** Information follows **

(** * A shallow embedding of the weather front end ([src/main.py])

    The program is a Flask application: a view fetches JSON from the
    weather provider with [requests.get], possibly appends one row to the
    [weather] table of a SQLite file, and answers with a JSON envelope, a
    plain string or a rendered template; one view reads the table back.

    The embedding follows the source line by line:
    - values decoded by [resp.json()] / [request.get_json()] are terms of
      the type [json]; the Python operations the handlers apply to them
      (subscripting, [dict.get], [or], slicing, [str.split], [str.strip],
      [min], [max]) are functions that return a value or raise;
    - [try ... except Exception] is a catch in a small state-and-exception
      monad whose state holds the database and the log of provider calls;
    - the provider, the clock, the template engine and the text of
      exception messages are the environment [Env] of a handler.

    What the model takes for granted:
    - a JSON number is an [int] or a [float]; Python compares the two
      kinds exactly, by value, so a finite float is represented by the
      rational it denotes (the views only compare and copy temperatures,
      they never compute with them), and the three floats that are not
      finite, which the decoder accepts as [NaN], [Infinity] and
      [-Infinity], are values of their own;
    - the characters of a string are code points below 256;
    - the database file can be opened, written and closed: an INSERT fails
      only when [sqlite3] refuses to bind a value, and rowids stay below
      the 64-bit limit.

    The form page [index] fetches nothing and writes nothing; it comes
    with the requests, after the views. *)

From Stdlib Require Import List String Ascii Bool Arith ZArith QArith Lia.
From Stdlib Require Import Sorting.Sorted Permutation.
Import ListNotations.

Set Warnings "-register-all".

Local Close Scope Q_scope.
Local Open Scope string_scope.
Local Open Scope list_scope.

(* ================================================================== *)
(** ** Exceptions and results *)

(** The exceptions the handlers can meet.  [str_exn] of the environment
    gives their message text. *)
Inductive exn : Type :=
| KeyError (key : string)
| IndexError
| TypeError
| AttributeError
| OverflowError
| BindError                        (* sqlite3: unsupported parameter type *)
| JSONDecodeError
| RequestException (detail : string) (* connection failure, timeout, ... *)
| TemplateError (detail : string)
| BadRequest.                      (* werkzeug's 400, raised by get_json *)

Inductive exc (A : Type) : Type :=
| Ok (a : A)
| Raise (e : exn).
Arguments Ok {A} a.
Arguments Raise {A} e.

Definition exc_bind {A B} (m : exc A) (k : A -> exc B) : exc B :=
  match m with
  | Ok a => k a
  | Raise e => Raise e
  end.

Declare Scope exc_scope.
Delimit Scope exc_scope with exc.
Notation "x <- m ;; k" := (exc_bind m (fun x => k))
  (at level 61, m at next level, right associativity) : exc_scope.

(* ================================================================== *)
(** ** JSON values as Python objects *)

(** The floats that are no rational: [float('nan')], [float('inf')],
    [float('-inf')]. *)
Inductive special : Type := NaN | PosInf | NegInf.

Inductive json : Type :=
| JNull                                   (* None *)
| JBool (b : bool)
| JInt (z : Z)                            (* int *)
| JFloat (q : Q)                          (* finite float, by value *)
| JStr (s : string)
| JArr (l : list json)                    (* list *)
| JObj (kv : list (string * json))        (* dict, in insertion order *)
| JSpecial (x : special).                 (* float that is not finite *)

(** Lookup in a dict kept as an association list.  A decoded object holds
    every key once. *)
Fixpoint lookup {V : Type} (k : string) (d : list (string * V)) : option V :=
  match d with
  | [] => None
  | (k', v) :: r => if String.eqb k k' then Some v else lookup k r
  end.

(** [d[k] = v] on an insertion-ordered dict: an existing key keeps its
    place, a new key goes last. *)
Fixpoint assign {V : Type} (k : string) (v : V) (d : list (string * V))
  : list (string * V) :=
  match d with
  | [] => [(k, v)]
  | (k', v') :: r =>
      if String.eqb k k' then (k', v) :: r else (k', v') :: assign k v r
  end.

(** [o[k]] with a string key. *)
Definition py_getitem (o : json) (k : string) : exc json :=
  match o with
  | JObj kv => match lookup k kv with
               | Some v => Ok v
               | None => Raise (KeyError k)
               end
  | _ => Raise TypeError
  end.

(** [o[0]]. *)
Definition py_getitem0 (o : json) : exc json :=
  match o with
  | JArr (x :: _) => Ok x
  | JArr [] => Raise IndexError
  | JStr (String c _) => Ok (JStr (String c EmptyString))
  | JStr EmptyString => Raise IndexError
  | JObj _ => Raise (KeyError "0")
  | _ => Raise TypeError
  end.

(** [o.get(k, default)]: only a dict has the method. *)
Definition py_get (o : json) (k : string) (default : json) : exc json :=
  match o with
  | JObj kv => match lookup k kv with
               | Some v => Ok v
               | None => Ok default
               end
  | _ => Raise AttributeError
  end.

(** Truth value of an object. *)
Definition py_truthy (o : json) : bool :=
  match o with
  | JNull => false
  | JBool b => b
  | JInt z => negb (z =? 0)%Z
  | JFloat q => negb (Qeq_bool q 0%Q)
  | JStr s => negb (String.eqb s "")
  | JArr l => match l with [] => false | _ => true end
  | JObj kv => match kv with [] => false | _ => true end
  | JSpecial _ => true
  end.

(** [a or b]. *)
Definition py_or (a b : json) : json := if py_truthy a then a else b.

(** [o[:n]]. *)
Definition py_slice_to (n : nat) (o : json) : exc json :=
  match o with
  | JArr l => Ok (JArr (firstn n l))
  | JStr s => Ok (JStr (substring 0 n s))
  | _ => Raise TypeError
  end.

(** The items a [for] loop visits. *)
Definition py_iter (o : json) : exc (list json) :=
  match o with
  | JArr l => Ok l
  | JStr s => Ok (map (fun c => JStr (String c EmptyString)) (list_ascii_of_string s))
  | JObj kv => Ok (map (fun p => JStr (fst p)) kv)
  | _ => Raise TypeError
  end.

(* ------------------------------------------------------------------ *)
(** *** Strings *)

(** [str.isspace] on one character (code points below 256). *)
Definition py_isspace (c : ascii) : bool :=
  let n := nat_of_ascii c in
  (((9 <=? n) && (n <=? 13)) || ((28 <=? n) && (n <=? 32))
   || (n =? 133) || (n =? 160))%nat.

** End of Information **

Here the output must be the lines above from the line with "plain string or" to the line with "kinds exactly, by", both included, duplicated word for word and nothing else.

• **Task answer**:
    plain string or a rendered template; one view reads the table back.

    The embedding follows the source line by line:
    - values decoded by [resp.json()] / [request.get_json()] are terms of
      the type [json]; the Python operations the handlers apply to them
      (subscripting, [dict.get], [or], slicing, [str.split], [str.strip],
      [min], [max]) are functions that return a value or raise;
    - [try ... except Exception] is a catch in a small state-and-exception
      monad whose state holds the database and the log of provider calls;
    - the provider, the clock, the template engine and the text of
      exception messages are the environment [Env] of a handler.

    What the model takes for granted:
    - a JSON number is an [int] or a [float]; Python compares the two
      kinds exactly, by value, so a finite float is represented by the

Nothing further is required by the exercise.